Inactive United States Air Force unit

The 4713th Defense Systems Evaluation Squadron is an inactive United States Air Force unit. It was last assigned to the 21st Air Division at Westover Air Force Base, Massachusetts, where it was inactivated on 15 April 1974. The squadron was first organized as the 4713th Radar Evaluation Flight at Griffiss Air Force Base, New york in March 1954 and expanded to a squadron in 1958. It began flying Martin B-57 Canberra aircraft in 1959, and continued to do so in the role of testing air defense systems until inactivating,

==History==
The squadron was organized as the 4713th Radar Evaluation Flight at Griffiss Air Force Base, New York in March 1954, assigned to Eastern Air Defense Force and equipped with Boeing B-29 Superfortresses. The primary mission of the squadron was to provide electronic countermeasure (ECM) training and evaluation services to Air Defense Command's (ADC) aircraft control and warning squadrons. It also had a mobilization mission to provide electronic warfare support to combatant commands.

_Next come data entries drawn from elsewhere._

(** The variables at the end of an accepted run that has yielded an
    item. *)
Lemma load_lines_doc_id : forall vh vs lines st items st',
  load_lines vh vs st lines = (items, Ok st') ->
  items <> []
  \/ (exists d id, doc st = JObj d /\ dict_get "id" d = JStr id
                   /\ doc_id st = Some id) ->
  exists d id, doc st' = JObj d /\ dict_get "id" d = JStr id
               /\ doc_id st' = Some id.
Proof.
  intros vh vs lines st.
  pattern st, lines, (load_lines vh vs st lines).
  apply load_lines_cases; clear st lines.
  - intros st items st' E Hq. injection E as <- <-.
    destruct Hq as [Hne | Hq]; [contradiction | exact Hq].
  - auto.
  - discriminate.
  - discriminate.
  - intros st line rest parts it st1 items r _ _ Eentry _ IH items' st' E _.
    injection E as _ ->.
    apply (IH _ _ eq_refl). right.
    apply load_entry_ok in Eentry.
    destruct Eentry as (h & v & t & p & pr & d & cid & _ & _ & _ & Eget & _
                        & _ & _ & _ & _ & Ed & _ & Edid).
    now exists d, cid.
Qed.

The squadron soon added the TB-29 model of the Superfortress, and some North American TB-25 Mitchells to its strength. The B-29s and B-25s contained an assortment of radar jamming devices to provide the required ECM and a Douglas C-47 Skytrain was used as a support aircraft to ferry personnel and equipment. During the period that the 4713th operated these aircraft, they provided the operators at ADC radar squadrons with thousands of hours of ECM training. On 8 July 1958, ADC expanded the flight to a squadron.

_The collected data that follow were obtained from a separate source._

Definition get_state : Eff σ σ := λ w, (inr (fst w), w).

Definition modify_state (f : σ → σ) : Eff σ () := λ w, (inr (), (f (fst w), snd w)).

Definition logger (lvl : Level) (msg : string) (vals : list Z) : Eff σ () :=
  λ w, (inr (), (fst w, snd w ++ [{| level := lvl; text := msg; args := vals |}])).

(** [try: body except Exception as e: handler(e)] *)
Definition try_except {A} (body : Eff σ A) (handler : Exn → Eff σ A) : Eff σ A :=
  λ w, match body w with
       | (inr a, w') => (inr a, w')
       | (inl e, w') => handler e w'
       end.
End eff.

Global Instance eff_mret {σ} : MRet (Eff σ) := @eff_ret σ.
Global Instance eff_mbind {σ} : MBind (Eff σ) := @eff_bind σ.
Global Instance eff_mthrow {σ} : MThrow Exn (Eff σ) := @raise σ.

(** [d[k]] *)
Definition getitem {σ A} (d : gmap Z A) (k : Z) : Eff σ A :=
  match d !! k with
  | Some v => mret v
  | None => raise (KeyError k)
  end.

(** [for x in xs: body(x)]; a [continue] in the body is its early return. *)
Fixpoint for_each {σ A} (xs : list A) (body : A → Eff σ ()) : Eff σ () :=
  match xs with
  | [] => mret ()
  | x :: xs' => body x;; for_each xs' body
  end.

(** [for x in xs: acc = body(acc, x)] for a loop that updates local
    variables. *)
Fixpoint fold_each {σ A B} (xs : list A) (acc : B) (body : B → A → Eff σ B) : Eff σ B :=
  match xs with
  | [] => mret acc
  | x :: xs' => acc' ← body acc x; fold_each xs' acc' body
  end.

(** [bool(n)] and [int(x)] *)
Definition py_bool (n : Z) : bool := negb (n =? 0).

Definition py_int (x : Q) : Z :=
  if Qle_bool 0 x then Qfloor x else Qceiling x.

(** ** Floating-point values

    A Python [float] is an IEEE 754 binary64 value: a finite number, kept
    here as the rational it denotes, an infinity, or NaN.  The sign of a
    zero is not kept; nothing in the code below looks at it. *)
Inductive float :=
| Finite (x : Q)
| Infinity (negative : bool)
| NaN.

(** [int(x)] for a float [x]: truncation towards zero for a finite [x],
    [OverflowError] for an infinity and [ValueError] for NaN. *)
Definition int_of_float {σ} (x : float) : Eff σ Z :=
  match x with
  | Finite x => mret (py_int x)
  | Infinity _ => raise OverflowError
  | NaN => raise ValueError
  end.

(** [round(x)] for a float: to the nearest integer, ties to the even one. *)
Definition py_round (x : Q) : Z :=
  let f := Qfloor x in
  match (x - inject_Z f ?= 1 # 2)%Q with
  | Lt => f
  | Gt => f + 1
  | Eq => if Z.even f then f else f + 1
  end.

(** The exponent of a positive rational: the [e] with [2^e <= x < 2^(e+1)]. *)
Definition ilog2 (x : Q) : Z :=
  let e := Z.log2 (Qnum x) - Z.log2 (Z.pos (Qden x)) in
  if Qle_bool (2 ^ e) x then e else e - 1.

In August 1959, the squadron moved to Stewart Air Force Base, New York. By this time the World War II aircraft flown by the squadron were becoming expensive to operate, needing excessive amounts of maintenance to remain airworthy suffering from a lack of spare parts. At Stewart, the squadron began to equip with the Martin B-57 Canberra, originally developed as a medium bomber, but which was being phased out in favor of the North American F-100 Super Sabre. Some of these B-57s were reassigned to the squadron to replace the B-29s and B-25s.

In addition to the ECM training for Radar Sites, the B-57s could operate at altitudes over 40,000 feet and train fighter interceptor squadrons. Exercises were conducted with North American F-86D Sabre, Lockheed F-94C Starfire, and Northrop F-89D Scorpions. Later, the B-57Es were adapted to ECM and faker target aircraft against Convair F-102 Delta Dagger and Convair F-106 Delta Dart interceptors. Following a new electronics fit in the 1960s, the B-57Es were redesignated EB-57E. These specially-equipped EB-57Es were operated until 1974 when the squadron was inactivated.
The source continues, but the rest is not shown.